From almost zero in 1997,e – commerce or e-business projects now account for about 10 percent of all software development and service work in India and are projected to reach 20 percent within two years. The Indian software industry has emerged despite a poor information technology infrastructure. In 2000, India had just five personal computers per 1,000 people, compared to 588 per 1,000 in the United States, 32 telephone lines per 1,000 people compared to 700 per 1,000 in the United States, and Internet users numbered around 5 million, compared to almost 100 million in the United States. But sales of personal computers are starting to take off, and the rapid growth of mobile telephones in India’s main cities is to some extent compensating for the lack of fixed telephone lines. In explaining the success of their industry, India’s software entrepreneurs point to a number of factors.

Although the general level of education in India is low, India’s important middle class is highly educated and its top educational institutions are world class. Also, India has always emphasized engineering. Another great plus from an international perceptive is that English is the working language throughout much of middle – class India – a remnant from the days of the British raja. Then there is the wage rate. American software engineers are increasingly scarce, and the basic salary has been driven up to one of the highest for any occupational group in the country, with programmers earning $90,000 per year. Programmers in India, in contrast, earn about $5,800 per year, which is very low by international standards but high by Indian standards. Salaries for programmers are rising rapidly in India, but so is productivity. In 1992, productivity was around $21,000 per software engineer.
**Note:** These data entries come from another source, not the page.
(* ===== verification/Tftps.v ===== *)
(** * [tftps.c]: the transfer loop of the TFTP server *)

From S2P Require Import Prelude CMem TftpState.
From stdpp Require Import base list gmap.
From Stdlib Require Import ZArith Lia String.
Open Scope Z_scope.

Module Tftps.
Import Tftp.

(** ** One second without a datagram *)

(** Reading client: the last packet is sent again, ten times at most. *)
Definition retransmit (o : env) : C ctl :=
  sendto o ;;;
  let* t := geti time_count in
  seti time_count (t + 1) ;;;
  if 10 <=? t + 1 then seti stop_flag 1 ;;; ret Brk else ret Cont.

(** Writing client: the packet buffer is made to look like an empty block, and
    two timeouts in a row end the transfer. *)
Definition write_timeout : C ctl :=
  sprintf_c packet [0; 3] ;;;
  let* b := geti block_number in
  seti sent_num (b mod 65536) ;;;
  let* n := geti sent_num in
  store packet 2 (hi_byte n) ;;;
  store packet 3 (lo_byte n) ;;;
  store packet 4 0 ;;;
  let* t := geti time_count in
  seti time_count (t + 1) ;;;
  if 2 <=? t + 1 then seti stop_flag 1 ;;; ret Brk else ret Cont.

Definition on_timeout (o : env) : C ctl :=
  let* r := geti read_flag in
  let* w := geti write_flag in
  let* c := (if (r =? 1) && (w =? 0) then retransmit o else ret Cont) in
  match c with
  | Brk => ret Brk
  | Cont => if (r =? 0) && (w =? 1) then write_timeout else ret Cont
  end.

(** ** The DATA branch *)

(** Body of the loop that writes the received bytes to the file. *)
Definition data_char : C ctl :=
  let* n := geti nextch in
  let* c := geti count in
  if 0 <=? n then putc n ;;; seti nextch (-1) ;;; ret Cont
  else
    let* b := load data c in
    seti ch (s8 b) ;;;
    let* x := geti ch in
    (if x =? -1 then seti stop_flag 1 else ret tt) ;;;
    let* m := geti mode_flag in
    (if m =? 1 then translate x else ret tt) ;;;
    let* y := geti ch in
    putc y ;;; ret Cont.

(** [count < strlen(data)]. *)
Definition count_lt_strlen : C bool :=
  let* c := geti count in let* n := strlen data 0 in ret (c <? n).

Definition on_data (o : env) : C ctl :=
  memset0 send_pack 517 ;;;
  memset0 BlockNo 10 ;;;
  memset0 data MAXCHAR ;;;
  memset0 ACK 10 ;;;
  let* r := geti read_flag in
  let* w := geti write_flag in
  if (r =? 1) || (w =? 0) then
    send_error o 0 "Access violation." ;;; ret Brk
  else
    memcpy BlockNo 0 packet 2 2 ;;;
    memcpy data 0 packet 4 (MAXCHAR - 4) ;;;
    seti count 0 ;;;
    for_fuel 1001 count_lt_strlen count_incr data_char ;;;
    sprintf_c ACK [0; 4] ;;;
    let* b := geti block_number in
    seti sent_num (b mod 65536) ;;;
    let* n := geti sent_num in
    store ACK 2 (hi_byte n) ;;;
    store ACK 3 (lo_byte n) ;;;
    memcpy send_pack 0 ACK 0 HEADER ;;;
    seti size_sp 4 ;;;
    sendto o ;;;
    seti block_number (u16 (b + 1)) ;;;
    let* stop := geti stop_flag in
    if stop =? 1 then ret Brk else ret Cont.

(** ** One round of the transfer loop *)
Definition on_packet (o : env) (dgram : list Z) : C ctl :=
  recvfrom dgram ;;;
  seti time_count 0 ;;;
  let* op := load packet 1 in
  let* c := (if s8 op =? 3 then on_data o
             else if s8 op =? 4 then on_ack o
             else if s8 op =? 5 then on_error
             else ret Cont) in
  match c with
  | Brk => ret Brk
  | Cont => memset0 packet MAXCHAR ;;; ret Cont
  end.

Definition step (e : event) (o : env) : C ctl :=
  match e with
  | EvTimeout => on_timeout o
  | EvRecvErr => exit 1
  | EvRecv d => on_packet o d
  end.

(** The transfer loop and the child process of [tftps.c]. *)
Definition transfer : list (event * env) -> C bool := transfer_loop step.
Definition child : env -> list (event * env) -> C unit := child_process step.

End Tftps.
(** Every ERROR packet from the client overruns [ErrMsg]: 996 bytes are copied
    into 50, whatever the state of the transfer.*)
Lemma error_packet_overruns o x rest s :
  sized (arrs s) ->
  fails (on_packet o (x :: 5 :: rest)) OutOfBounds s.
Proof.
  intros Hs. unfold on_packet. apply fails_bind. apply wp_recvfrom; [done |]. intros Hs0.
  apply fails_bind. tstep. apply fails_bind. tstep. csimp. rewrite opcode_recv by apply Hs.
  apply fails_first. change (s8 5 =? 3) with false. change (s8 5 =? 4) with false.
  change (s8 5 =? 5) with true. cbv iota. unfold on_error.
  do 3 (apply fails_bind; tstep). apply fails_first.
  match goal with H : sized (upd _ ErrorCode _) |- fails _ _ ?x => assert (Hx : sized (arrs x)) by done end.
  apply fails_memcpy; rewrite ?Hx; unfold MAXCHAR; cbn [arr_size]; unfold MAXCHAR; lia.
Qed.

(** A read or write request for a file name of ten bytes or more overruns
    [Filename], before anything is sent.*)
Lemma long_name_overruns g files op name junk o evs :
  sized g -> g packet = [0; op] ++ name ++ [0] ++ junk -> op = 1 \/ op = 2 ->
  nonzero name -> 10 <= zlen name ->
  fails (child o evs) OutOfBounds (init g files).
Proof.
  intros Hs Hp Hop Hn Hl. assert (Hs0 : sized (arrs (init g files))) by done.
  apply fails_first. unfold request. apply fails_bind. tstep. csimp. rewrite Hp.
  change (List.hd 0 (slice ([0; op] ++ name ++ [0] ++ junk) 1 1)) with op.
  destruct Hop as [-> | ->]; [change (s8 1 =? 1) with true | change (s8 2 =? 1) with false;
    change (s8 2 =? 2) with true]; cbv iota; [unfold rrq | unfold wrq].
  - do 3 (apply fails_bind; tstep). apply fails_first. eexists.
    eapply parse_request_overflow; csimp; [done | exact Hp | done | done].
  - do 2 (apply fails_bind; tstep). apply fails_first. eexists.
    eapply parse_request_overflow; csimp; [done | exact Hp | done | done].
Qed.

(** The requests that are refused, with the code and text of the error packet. *)
Inductive refusal (files : gmap (list Z) (list Z)) (name mode : list Z) : Z -> Z -> list Z -> Prop :=
| refuse_missing : netascii_mode mode -> files !! name = None ->
    refusal files name mode 1 1 (lit "File not found")
| refuse_mode : ~ octet_mode mode -> ~ netascii_mode mode ->
    refusal files name mode 1 4 (lit "Illegal TFTP operation.")
| refuse_existing content : files !! name = Some content ->
    refusal files name mode 2 6 (lit "File already exists.").

Lemma mode_test (P1 P2 mode : list Z) : ~ (mode = P1 \/ mode = P2) ->
  bool_decide (mode = P1) || bool_decide (mode = P2) = false.
Proof. intros H. rewrite !bool_decide_false; tauto. Qed.

Lemma mode_test_true (P1 P2 mode : list Z) : mode = P1 \/ mode = P2 ->
  bool_decide (mode = P1) || bool_decide (mode = P2) = true.
Proof. intros [H | H]; apply orb_true_iff; [left | right]; by apply bool_decide_eq_true. Qed.

Lemma netascii_not_octet mode : netascii_mode mode -> ~ octet_mode mode.
Proof. intros [-> | ->] [H | H]; discriminate H. Qed.

Lemma refused_request g files op name mode code text o :
  requested op name mode g -> refusal files name mode op code text -> send_ok o = true ->
  wp (request o) (fun q s => q = Leave /\ sent (world s) = [[0; 5; 0; code] ++ text] /\
    fs (world s) = files) (fun _ _ => False) (init g files).
Proof.
  intros Hreq Hrf Ho. destruct Hrf as [Hm Hf | Hm1 Hm2 | content Hf].
  - apply (wp_request_rrq g files name mode o Hreq). intros s Hs [Hname Hmd] Hw _ _ _.
    do 2 (tstep; eapply wp_streq_lit; [done |]). rewrite mode_test by (by apply netascii_not_octet).
    do 2 (tstep; eapply wp_streq_lit; [done |]). rewrite mode_test_true by done.
    unfold rrq_netascii. repeat tstep. eapply wp_read_str_0; [done |]. repeat tstep. csimp.
    rewrite Hw. csimp. rewrite Hf. repeat tstep. eapply wp_send_error; try done.
    intros s' _ _ Hw' _. tstep. by rewrite Hw'.
  - apply (wp_request_rrq g files name mode o Hreq). intros s Hs [Hname Hmd] Hw _ _ _.
    do 2 (tstep; eapply wp_streq_lit; [done |]). rewrite mode_test by done.
    do 2 (tstep; eapply wp_streq_lit; [done |]). rewrite mode_test by done.
    tstep. eapply wp_send_error; try done. intros s' _ _ Hw' _. tstep. by rewrite Hw', Hw.
  - apply (wp_request_wrq g files name mode o Hreq). intros s Hs _ Hw _ _ _. rewrite Hf.
    repeat tstep. eapply wp_send_error; try done. intros s' _ _ Hw' _. tstep. csimp.
    by rewrite Hw', Hw.
Qed.

(** C8: a refused request (a missing file read in netascii mode, an unknown mode, a
    write to an existing file) is answered with exactly one error packet of the
    right code, no file is created or changed, and the child exits with 0 without
    waiting for anything. *)
Theorem refused_request_answered g files op name mode code text o evs :
  requested op name mode g -> refusal files name mode op code text -> send_ok o = true ->
  exists s', child o evs (init g files) = Exited 0 s' /\
    sent (world s') = [[0; 5; 0; code] ++ text] /\ fs (world s') = files.
Proof.
  intros Hreq Hrf Ho. pose proof (refused_request _ _ _ _ _ _ _ _ Hreq Hrf Ho) as Hw.
  apply wp_done in Hw as (q & s' & Hrun & -> & H). exists s'. split; [| done].
  unfold child, child_process, bind. by rewrite Hrun.
Qed.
By 2000, the figure had risen to $65,000. As a consequence of these factors, of these factors, in 2002 work done in India for U.S. software companies amounted to $25 to $35 an hour, compared to $75 to $100 per hour for software development done in the United States. Another factor helping India is that satellite communications have removed distance as an obstacle to doing business for foreign clients.

Answer the following question. Q1. To what extent does the theory of comparative advantage explain the rise of the Indian software industry? Q2. To what extent does the Heckscher – Ohlin theory explain the rise of the Indian software industry? Q3. Use Michael Porter’s diamond to analyze the rise of the Indian software industry. Does this analysis help explain the rise of this industry? Q4. Which of the above theories – comparative advantage, Heckscher – Ohlin, or Porter’s gives the best explanation of the rise of the Indian software industry ? Why?